- INFORMATION PROVIDED
Lemma pressAll_outcome chatID user now answers : ∀ b session,
  quizSessions b !! chatID = Some session →
  Forall wellFormed (Quiz.Questions session) →
  len (Quiz.Questions session) * 100 ≤ MaxInt →
  0 ≤ Quiz.Score session ≤ Quiz.CurrentQuestion session →
  Quiz.CurrentQuestion session < len (Quiz.Questions session) →
  Quiz.CurrentQuestion session + len answers ≤ len (Quiz.Questions session) →
  Forall (validAnswer (len (Quiz.Questions session))) answers →
  0 ≤ correctAnswers (Quiz.Questions session) answers ≤ len answers
  ∧ ∃ b',
      pressAll b chatID user now answers = Ok b'
      ∧ match quizSessions b' !! chatID with
        | Some session' =>
            Quiz.CurrentQuestion session + len answers
            < len (Quiz.Questions session)
            ∧ leaderboardService b' = leaderboardService b
        | None =>
            Quiz.CurrentQuestion session + len answers
            = len (Quiz.Questions session)
            ∧ recorded chatID user now (leaderboardService b)
                (Quiz.Score session
                 + correctAnswers (Quiz.Questions session) answers)
                (len (Quiz.Questions session)) b'
        end.
Proof.
  induction answers as [|[questionIndex i] answers IH];
    intros b session Hs Hwf Hmax Hscore Hopen Hroom Hvalid.
  - split; [done|]. exists b. split; [done|].
    rewrite Hs. split; [|done].
    change (len (@nil (Z * Z))) with 0. lia.
  - apply Forall_cons in Hvalid as [[Hq Hi] Hvalid]. cbn [fst snd] in Hq, Hi.
    rewrite TelegramFacts.len_cons in Hroom.
    pose proof (TelegramFacts.len_nonneg answers) as Hlen.
    assert (Hmin : MinInt < 0) by done.
    destruct (ShuffleFacts.index_in_range (Quiz.Questions session)
                questionIndex Hq) as (question & Hquestion & Hlookup).
    assert (Hwfq : wellFormed question)
      by (by eapply (Forall_lookup_1 _ _ _ _ Hwf)).
    cbn [pressAll correctAnswers]. rewrite Hquestion.
    rewrite TelegramFacts.handleQuizAnswer_callbackData by lia.
    destruct (submitAnswer_outcome b chatID questionIndex i user now session
                question Hs Hquestion Hwfq Hscore ltac:(lia) Hmax)
      as (b1 & -> & Hquestions & Hstep).
    cbn [mbind result_bind]. rewrite TelegramFacts.len_cons.
    set (gain := if decide (i = Quiz.Correct question) then 1 else 0) in *.
    assert (Hgain : 0 ≤ gain ≤ 1)
      by (unfold gain; destruct (decide (i = Quiz.Correct question)); lia).
    clearbody gain.
    destruct (decide (Quiz.CurrentQuestion session + 1
                      < len (Quiz.Questions session))) as [Hnext|Hnext].
    + destruct Hstep as [Hstep Hsvc].
      destruct (IH b1 _ Hstep) as (Hcount & b' & -> & Hend);
        cbn [Quiz.Questions Quiz.Score Quiz.CurrentQuestion];
        [done|done|lia|lia|lia|done|].
      cbn [Quiz.Questions Quiz.Score Quiz.CurrentQuestion] in Hcount, Hend.
      split; [lia|]. exists b'. split; [done|].
      destruct (quizSessions b' !! chatID) as [session'|].
      * destruct Hend as (Hleft & ->). split; [lia|done].
      * destruct Hend as (Hfull & Hrecorded). split; [lia|].
        rewrite <- Hsvc, Z.add_assoc. exact Hrecorded.
    + destruct Hstep as (Hnone & Hrecorded).
      assert (answers = []) as ->.
      { destruct answers; [done|]. rewrite TelegramFacts.len_cons in *.
        pose proof (TelegramFacts.len_nonneg answers). lia. }
      cbn [pressAll correctAnswers len length] in *.
      split; [lia|]. exists b1. split; [done|].
      rewrite Hnone. split; [lia|]. by rewrite Z.add_0_r.
Qed.

End with_sort.

Section with_rand_and_sort.
Context `{Quiz.Rand} `{Leaderboard.SortSlice} (Hrand : Quiz.rand_contract).

(** X17. What a quiz amounts to.  A quiz is started on a catalogue of
    well-formed questions that is not empty, and [k] answers, each to a
    question of the session, are pressed on the buttons of the bot.  No
    call panics.  While [k] is less than the number of questions the
    session stays and the leaderboard service is exactly what it was
    before the quiz: an unfinished quiz records nothing.  With the
    answer that makes [k] the number of questions the session is
    removed, and the bot has called [AddEntry] once, for the user who
    pressed, with the number of correct answers and the number of
    questions, has looked up the rank when [AddEntry] returned [true],
    and has sent as last message the score, the floor of
    [score * 100 / total] and that rank. *)
Theorem quiz_outcome (b : Bot) (chatID seed : Z) (user : User)
    (now : string) (answers : list (Z * Z)) :
  Forall wellFormed (quizQuestions b) →
  0 < len (quizQuestions b) →
  len (quizQuestions b) * 100 ≤ MaxInt →
  Forall (validAnswer (len (quizQuestions b))) answers →
  len answers ≤ len (quizQuestions b) →
  ∃ b0 session0 b',
    startQuiz b chatID seed = Ok b0
    ∧ quizSessions b0 !! chatID = Some session0
    ∧ pressAll b0 chatID user now answers = Ok b'
    ∧ match quizSessions b' !! chatID with
      | Some session =>
          len answers < len (quizQuestions b)
          ∧ leaderboardService b' = leaderboardService b
      | None =>
          len answers = len (quizQuestions b)
          ∧ recorded chatID user now (leaderboardService b)
              (correctAnswers (Quiz.Questions session0) answers)
              (len (quizQuestions b)) b'
      end.
Proof.
  intros Hwf Hpos Hmax Hvalid Hroom.
  destruct (TelegramFacts.startQuiz_started Hrand b chatID seed)
    as (b0 & shuffled & Hstart & Hperm & Hquestions & Hsessions).
  pose proof Hstart as (? & _ & _ & _ & Hsvc)%startQuiz_inv.
  assert (Hlen : len shuffled = len (quizQuestions b))
    by (unfold len; f_equal; by apply Permutation_length).
  set (session0 := {| Quiz.UserID := chatID; Quiz.CurrentQuestion := 0;
                      Quiz.Score := 0; Quiz.Questions := shuffled |}).
  assert (Hs : quizSessions b0 !! chatID = Some session0)
    by (rewrite Hsessions; apply lookup_insert_eq).
  destruct (pressAll_outcome chatID user now answers b0 session0 Hs)
    as (Hcount & b' & Hrun & Hend); cbn [session0 Quiz.Questions
      Quiz.Score Quiz.CurrentQuestion];
    [by rewrite Hperm|lia|lia|lia|lia|by rewrite Hlen|].
  exists b0, session0, b'. repeat (split; [done|]).
  cbn [session0 Quiz.Questions Quiz.Score Quiz.CurrentQuestion] in *.
  destruct (quizSessions b' !! chatID) as [session|] eqn:Hafter.
  - destruct Hend as (Hleft & Hsvc'). split; [lia|congruence].
  - destruct Hend as (Hfull & Hrecorded). split; [lia|].
    rewrite Hsvc, Hlen, Z.add_0_l in Hrecorded. exact Hrecorded.
Qed.

End with_rand_and_sort.

(** ** Starting over, and the leaderboard page *)

Section with_rand_and_sort.
Context `{Quiz.Rand} `{Leaderboard.SortSlice} (Hrand : Quiz.rand_contract).

(** X18. Starting a quiz always gives the chat a new session, with
    question 0, score 0 and a rearrangement of the whole catalogue; a
    session the chat had is replaced, its score dropped, and the
    leaderboard service is not touched.  The first question of the new
    order is sent with its buttons; on an empty catalogue the session is
    created all the same and nothing is sent. *)
Theorem startQuiz_starts_over (b : Bot) (chatID seed : Z) :
  ∃ b' shuffled,
    startQuiz b chatID seed = Ok b'
    ∧ shuffled ≡ₚ quizQuestions b
    ∧ quizSessions b'
      = <[chatID := {| Quiz.UserID := chatID; Quiz.CurrentQuestion := 0;
                       Quiz.Score := 0; Quiz.Questions := shuffled |}]>
          (quizSessions b)
    ∧ leaderboardService b' = leaderboardService b
    ∧ quizQuestions b' = quizQuestions b
    ∧ sent b'
      = sent b
        ++ match shuffled with
           | [] => []
           | question :: _ =>
               [QuestionMessage chatID 1 (len shuffled)
                  (Quiz.Question question)
                  (imap (λ i option, (option, callbackData 0 (Z.of_nat i)))
                     (Quiz.Options question))]
           end.
Proof.
  unfold startQuiz.
  destruct (ShuffleFacts.ShuffleQuestions_perm Hrand seed (quizQuestions b))
    as (shuffled & -> & Hperm & _).
  cbn [mbind result_bind]. unfold sendQuestion.
  cbn [withSessions quizSessions]. rewrite lookup_insert_eq.
  cbn [Quiz.Questions]. destruct shuffled as [|question rest].
  - rewrite decide_True by done.
    eexists _, []. split; [done|]. split; [done|]. split; [done|].
    split; [done|]. split; [done|]. cbn. by rewrite app_nil_r.
  - rewrite decide_False
      by (pose proof (TelegramFacts.len_nonneg rest);
          rewrite TelegramFacts.len_cons; lia).
    change (index (question :: rest) 0) with (Ok question).
    cbn [mbind result_bind].
    eexists _, (question :: rest). split; [done|]. split; [done|]. done.
Qed.

End with_rand_and_sort.

Section with_sort.
Context `{Leaderboard.SortSlice} (Hsort : Leaderboard.sort_contract).

Lemma sortSlice_sortedDescending l :
  Leaderboard.sortedDescending (Leaderboard.sortSlice l).
Proof.
  rewrite <- (take_ge (Leaderboard.sortSlice l)
                (length (Leaderboard.sortSlice l))) by lia.
  by apply LeaderboardFacts.take_sortedDescending.
Qed.

(** X19. The leaderboard page never panics and changes no entry.  It
    shows the ten best entries, or all of them when there are fewer:
    [min(10, n)] rows, made in order from the head of an arrangement of
    all the entries that is sorted descending by percentage, ties
    descending by score, so that row [k] (from 0) has place [k + 1].
    The notice that there are no results is sent only when the service
    keeps no entry, or when it is the gist service and its fetch
    failed. *)
Theorem leaderboard_page (svc : LeaderboardService) (chatID : Z) :
  ∃ notice svc',
    handleLeaderboard svc chatID = Ok (notice, svc')
    ∧ stored svc' = stored svc
    ∧ match notice with
      | LeaderboardTop c rows =>
          c = chatID
          ∧ len rows = 10 `min` len (stored svc)
          ∧ 0 < len rows
          ∧ ∃ top rest,
              top ++ rest ≡ₚ stored svc
              ∧ Leaderboard.sortedDescending (top ++ rest)
              ∧ rows = imap rowOf top
      | LeaderboardEmpty c =>
          c = chatID
          ∧ (stored svc = []
             ∨ ∃ gs, svc = GistService gs
                     ∧ Leaderboard.Gist.succeeds
                         (Leaderboard.Gist.network gs) 0 = false)
      | _ => False
      end.
Proof.
  assert (Hpage : ∀ entries,
    let top := take (Z.to_nat 10) (Leaderboard.sortSlice entries) in
    (len top = 0 → entries = [])
    ∧ (len top ≠ 0 →
       len (imap rowOf top) = 10 `min` len entries
       ∧ 0 < len (imap rowOf top)
       ∧ ∃ top' rest,
           top' ++ rest ≡ₚ entries
           ∧ Leaderboard.sortedDescending (top' ++ rest)
           ∧ imap rowOf top = imap rowOf top')).
  { intros entries top.
    assert (Hlen : len top = 10 `min` len entries).
    { unfold top. rewrite LeaderboardFacts.len_take_min by lia.
      by rewrite LeaderboardFacts.sortSlice_len. }
    split.
    - intros Hzero. rewrite Hzero in Hlen. unfold len in Hlen.
      destruct entries; [done|]. cbn [length] in Hlen. lia.
    - intros Hsome. pose proof (TelegramFacts.len_nonneg top).
      assert (Hrows : len (imap rowOf top) = len top)
        by (unfold len; by rewrite length_imap).
      split; [by rewrite Hrows|]. split; [lia|].
      exists top, (drop (Z.to_nat 10) (Leaderboard.sortSlice entries)).
      unfold top. rewrite take_drop.
      split; [apply Hsort|]. split; [apply sortSlice_sortedDescending|done]. }
  destruct svc as [[[entries]]|[entries net]];
    unfold handleLeaderboard, GetTop.
  - rewrite LeaderboardFacts.Memory_GetTop_eq by lia.
    cbn [mbind result_bind stored Leaderboard.Memory.leaderboard
      Leaderboard.Entries].
    destruct (Hpage entries) as [Hzero Hsome]. case_decide as Hlen.
    + eexists _, _. split; [done|]. split; [done|]. split; [done|].
      left. by apply Hzero.
    + eexists _, _. split; [done|]. split; [done|]. split; [done|].
      by apply Hsome.
  - rewrite LeaderboardFacts.Gist_GetTop_eq by lia.
    cbn [mbind result_bind stored Leaderboard.Gist.document].
    destruct (Hpage entries) as [Hzero Hsome].
    destruct (Leaderboard.Gist.succeeds net 0) eqn:Hfetch.
    + case_decide as Hlen.
      * eexists _, _. split; [done|]. split; [done|]. split; [done|].
        left. by apply Hzero.
      * eexists _, _. split; [done|]. split; [done|]. split; [done|].
        by apply Hsome.
    + rewrite decide_True by done.
      eexists _, _. split; [done|]. split; [done|]. split; [done|].
      right. by eexists.
Qed.

End with_sort.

- WHAT IS BEING ASKED
Report every line of the data above that contains the string "Hstart" by copying it in full.

- EXERCISE OUTPUT
    as (b0 & shuffled & Hstart & Hperm & Hquestions & Hsessions).
  pose proof Hstart as (? & _ & _ & _ & Hsvc)%startQuiz_inv.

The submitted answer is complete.